Farmers across Canada are busy with harvest in an annual tradition that spans generations. Strong ties to the land and the draw of rural life help them face constant changes in weather, markets, and technology.
Douglas Davidson’s farm is an hour’s drive south of Swift Current, Saskatchewan, and north of Val Marie. He began farming in 1968, making this his 53rd harvest.
“The durum wheat quality was excellent, very good quality, the best we’ve had for a number of years. And the yield was good,” Davidson says. “And we feel that the lentils and chickpeas—the quality seems to be good, but the yield is poor.”
High temperatures and strong winds lowered potential yields in the month prior to harvest before the chill of fall struck early.
“We had a pretty heavy frost last night, so I think anything that was green, it should mature out pretty quick now,” he says. “It’s a land of extremes. It’s either the hottest place or the coldest place.”
In June, India dropped temporarily its tariffs on Canadian lentils from 30 percent to 10 percent—a move Davidson hopes will remain.
“That should reflect somewhat better prices, we’re hoping,” he says.
Davidson’s grandparents John and Agnes homesteaded in 1914, bringing their one-year-old daughter Ann with them.
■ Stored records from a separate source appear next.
Lemma left_cpu_same L s m st pr s' :
  cpu_step L (k_mach s) m → left_cpu L (set_k_mach m s) st pr s' → left_cpu L s st pr s'.
Proof. intros Hm Hl. eapply left_cpu_mono; [by eapply left_cpu_mach|set_solver]. Qed.
Lemma left_cpu_lock L s st pr s' l :
  left_cpu L s st pr s' → l ∉ L → get_lock l (k_mach s') = get_lock l (k_mach s).
Proof. intros (t' & m' & c' & -> & _ & _ & _ & _ & (_ & _ & Hs)) Hl. by apply Hs. Qed.
Lemma cpu_step_trans L L' m1 m2 m3 :
  cpu_step L m1 m2 → cpu_step L' m2 m3 → cpu_step (L ++ L') m1 m3.
Proof. intros H1 H2. etransitivity; eapply cpu_step_mono; [exact H1| |exact H2|]; set_solver. Qed.

(** Releasing a second lock, with ptable.lock still held. *)
Lemma wp_release_other c l Q s :
  lock_mine (k_mach s) c → l ≠ "ptable" →
  holding_by (m_gs (k_mach s)) (get_lock l (k_mach s)) = true → 1 < c_ncli c →
  (∀ m', lock_mine m' (popped c) → cpu_step [l] (k_mach s) m' → get_lock l m' = unlocked →
     Q tt (set_k_mach m' s)) →
  wp E (mch (release l)) Q s.
Proof.
  intros (Hc & Hl & HIF & Hn) Hne Hh Hn1 HQ. apply wp_mch.
  eapply wp_Ok; [by apply release_eq|]. apply HQ.
  - split_and!.
    + exact (lookup_set_cpu (k_mach s) c (popped c) Hc).
    + by rewrite get_lock_set_cpu, get_lock_set_lock_ne.
    + simpl. by rewrite decide_False by lia.
    + simpl. lia.
  - split_and!; [done|by exists (popped c)|].
    intros lk Hlk. by rewrite get_lock_set_cpu, get_lock_set_lock_ne by set_solver.
  - by rewrite get_lock_set_cpu, get_lock_set_lock.
Qed.

(** ** yield *)

(** Process [i], with entry [p], runs on this CPU; nothing is locked by it. *)
Record on_cpu (s : kstate W) (st : astate) (c : cpu) (i : nat) (p : proc) : Prop := {
  oc_cpu : lock_free (k_mach s) c;
  oc_ncli : c_ncli c = 0;
  oc_proc : c_proc c = Some i;
  oc_entry : as_ps st !! i = Some p;
  oc_state : p_state p = RUNNING
}.

Lemma wp_yield c i p st pr s :
  rep st pr (k_ptable s) → on_cpu s st c i p →
  wp E yield (λ _ s', left_cpu ["ptable"] s
    (abs_yield (k_ticks s) (c_intena (pushed c)) i p st) pr s') s.
Proof.
  intros Ht [Hl Hn Hi Hp Hst]. pose proof (foc_intro _ _ _ _ _ _ _ Ht Hp) as Hf.
  unfold yield. apply wp_bind. eapply wp_acquire_pt; [exact Hl| |lia]. intros m1 Hm1 Hs1.
  pose proof Hm1 as (Hc1 & _ & _ & _).
  apply wp_bind. eapply wp_curproc; [exact Hc1|]. simpl. rewrite Hi.
  fstep Hf. fstep Hf. cstep. apply wp_bind. eapply wp_deref_cur; [exact Hc1|exact Hi|].
  fstep Hf. fstep Hf. fstep Hf. fstep Hf. simpl. fstep Hf. cstep.
  eapply wp_sched; [exact Hf|exact Hm1|simpl; lia|exact Hi|by rewrite charge_state|].
  intros s' Hleft. exact (left_cpu_same _ _ _ _ _ _ Hs1 Hleft).
Qed.

Lemma wp_sleep_locked c i p ch st pr s :
  rep st pr (k_ptable s) → lock_mine (k_mach s) c → c_ncli c = 1 → c_proc c = Some i →
  as_ps st !! i = Some p → p_state p = RUNNING →
  wp E (sleep ch (Some "ptable")) (λ _ s', left_cpu ["ptable"] s
    (abs_sleep (k_ticks s) (c_intena c) ch (Some "ptable") i p st) pr s') s.
Proof.
  intros Ht Hm Hn Hi Hp Hst. pose proof (foc_intro _ _ _ _ _ _ _ Ht Hp) as Hf.
  pose proof Hm as (Hc & _ & _ & _).
  unfold sleep. apply wp_bind. eapply wp_curproc; [exact Hc|]. rewrite Hi.
  apply wp_bind. rewrite decide_True by done. apply wp_skip.
  fstep Hf. fstep Hf. fstep Hf. cstep. fstep Hf. fstep Hf. fstep Hf. fstep Hf. cstep.
  eapply wp_sched; [exact Hf|exact Hm|done|exact Hi|by rewrite charge_state|].
  intros s' Hleft. exact Hleft.
Qed.

(** [sleep] with another lock [l], which the caller holds. *)
Lemma wp_sleep c i p ch l st pr s :
  rep st pr (k_ptable s) → lock_free (k_mach s) c → l ≠ "ptable" →
  holding_by (m_gs (k_mach s)) (get_lock l (k_mach s)) = true →
  c_IF c = false → c_ncli c = 1 → c_proc c = Some i →
  as_ps st !! i = Some p → p_state p = RUNNING →
  wp E (sleep ch (Some l)) (λ _ s', left_cpu ["ptable"; l] s
    (abs_sleep (k_ticks s) (c_intena c) ch (Some l) i p st) pr s' ∧
    get_lock l (k_mach s') = unlocked) s.
Proof.
  intros Ht Hl Hne Hh HIF Hn Hi Hp Hst. pose proof (foc_intro _ _ _ _ _ _ _ Ht Hp) as Hf.
  pose proof Hl as [Hc _].
  unfold sleep. apply wp_bind. eapply wp_curproc; [exact Hc|]. rewrite Hi.
  apply wp_bind. rewrite decide_False by congruence.
  apply wp_bind. eapply wp_acquire_pt; [exact Hl| |lia]. intros m1 Hm1 Hs1.
  eapply wp_release_other; [exact Hm1|done| |simpl; lia|].
  { simpl. destruct Hs1 as (-> & _ & ->); [done|set_solver]. }
  intros m2 Hm2 Hs2 Hu.
  fstep Hf. fstep Hf. fstep Hf. cstep. fstep Hf. fstep Hf. fstep Hf. fstep Hf. cstep.
  eapply wp_sched; [exact Hf|exact Hm2|simpl; lia|exact Hi|by rewrite charge_state|].
  intros s' Hleft. split; [|rewrite <- Hu; exact (left_cpu_lock _ _ _ _ _ l Hleft ltac:(set_solver))].
  assert (c_intena c = c_intena (popped (pushed c))) as ->
    by (simpl; by rewrite decide_False by lia).
  eapply left_cpu_mono; [exact (left_cpu_mach _ _ _ _ _ _ _ (cpu_step_trans _ _ _ _ _ Hs1 Hs2) Hleft)|].
  set_solver.
Qed.

(** [sleep] with a null lock. *)
Lemma wp_sleep_null c i p ch st pr s :
  rep st pr (k_ptable s) → on_cpu s st c i p →
  wp E (sleep ch None) (λ _ s', left_cpu ["ptable"] s
    (abs_sleep (k_ticks s) (c_intena (pushed c)) ch None i p st) pr s') s.
Proof.
  intros Ht [Hl Hn Hi Hp Hst]. pose proof (foc_intro _ _ _ _ _ _ _ Ht Hp) as Hf.
  pose proof Hl as [Hc _].
  unfold sleep. apply wp_bind. eapply wp_curproc; [exact Hc|]. rewrite Hi.
  apply wp_bind. rewrite decide_False by congruence.
  apply wp_bind. eapply wp_acquire_pt; [exact Hl| |lia]. intros m1 Hm1 Hs1. apply wp_skip.
  fstep Hf. fstep Hf. fstep Hf. cstep. fstep Hf. fstep Hf. fstep Hf. fstep Hf. cstep.
  eapply wp_sched; [exact Hf|exact Hm1|simpl; lia|exact Hi|by rewrite charge_state|].
  intros s' Hleft. exact (left_cpu_same _ _ _ _ _ _ Hs1 Hleft).
Qed.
She lived long enough to witness her nephew Doug receive an award to mark the family’s 100 years on the farm in 2014
“Now our small towns are virtually non-existent and we just have the odd service centre like Swift Current. That’s the most dramatic difference. But the technology as well is just beyond compare to the way it was,” Davidson says.
The story is similar a three-hour drive north at D’Arcy, Saskatchewan, where Nathanael Burlando farms with his father-in-law Ken Wallis.
“It’s going, it’s farming,” Burlando says of this year’s harvest. “We’re about two-thirds done. We did all the lentils and they were average yield but stood up nice. We’re on cereals and I would say they’re average [yields] and really nice quality.”
Half of the family’s canola crop is in the bin, but Burlando is wondering what might have been. A week of hot and windy mid-summer days “fried the top of the plant right off,” leaving fields that looked great but without the yield to match.
“It was shockingly disappointing, like actually physically made me sick. It felt like someone kicked me in the guts. Yeah, kind of a bummer.”
Burlando, born and raised in Seattle, married Carla in 1996, a fifth-generation Saskatchewan farm girl.
“I was a total city boy. Well, they said move to Saskatchewan, there’s a beautiful woman behind every tree,” he jokes. Trees were rare on prairie lands. “I got my NAFTA wife!”
The young couple spent two years on the farm before they moved to Seattle. Within a month, Burlando realized how much he hated traffic jams and missed hunting. He finished his apprenticeship in cabinet making and returned to the farm.
“The day I got my journeyman’s certificate from my boss, he shook my hand and I gave him my resignation. We just realized there was no way we could afford to raise a family down there and have Carla be at home.”
In August, Burlando and his father-in-law joined neighbours in a seven-combine harvest of red lentils on behalf of the Canadian Foodgrains Bank, which alleviates world poverty. The pandemic has had a silver lining for Canadian farmers, driving up demand for wheat.
“Almost every country is mandated legally to have a strategic grain reserve in case of things like this. And so Haiti used theirs up and never replenished it and so did Belize,” Burlando says. “A lot of these countries are having to buy a lot of wheat to replenish.”
September rains and cool temperatures may have hampered the harvest in Manitoba, but Kent Loewen says, “We are about right on schedule.” He has combined all the barley from his fields northeast of Brandon and started on canola.
“Yield of barley was less than I was hoping for, mainly due to too much rain at the wrong time. Rained a few days after seeding so it struggled pretty much from day one … lots of drowned out spots or thin,” Loewen says.
A tornado swept through the final Sunday of June, dropping seven inches of rain on the Loewen farm, though some farmers north of him got 16 inches. Flea beatles also nibbled his canola.
Adversity is nothing new for Loewen. The 47-year-old got out of cattle after BSE “mad cow” disease shut down Canadian exports in 2002. With time on his hands, he started Moore Park Model Works which sells toy replicas of farm trucks and machinery.
“I live at Moore Park, or what’s left of it. But the elevators are gone and only two original houses remain with five additional new ones again,” he says.
“Dad wishes Grandpa could just get a glimpse of how farming has changed since threshing machine crews,” Loewen adds.
“I am 47 and I can remember seeing some of the last old machines and the progression. With everyone all scared about the COVID thing, we hung around home for the summer and went museum wandering to see some of the old way of life.”
Loewen has a 2014 combine, “but we keep the 2003 around just so Dad can help out.” He hopes his sons Kyle and Benji will become fourth-generation Manitoba farmers.
“Dad was born on our farmyard,” he says. “My boys are 15 and 10, so hopefully they will also keep going.”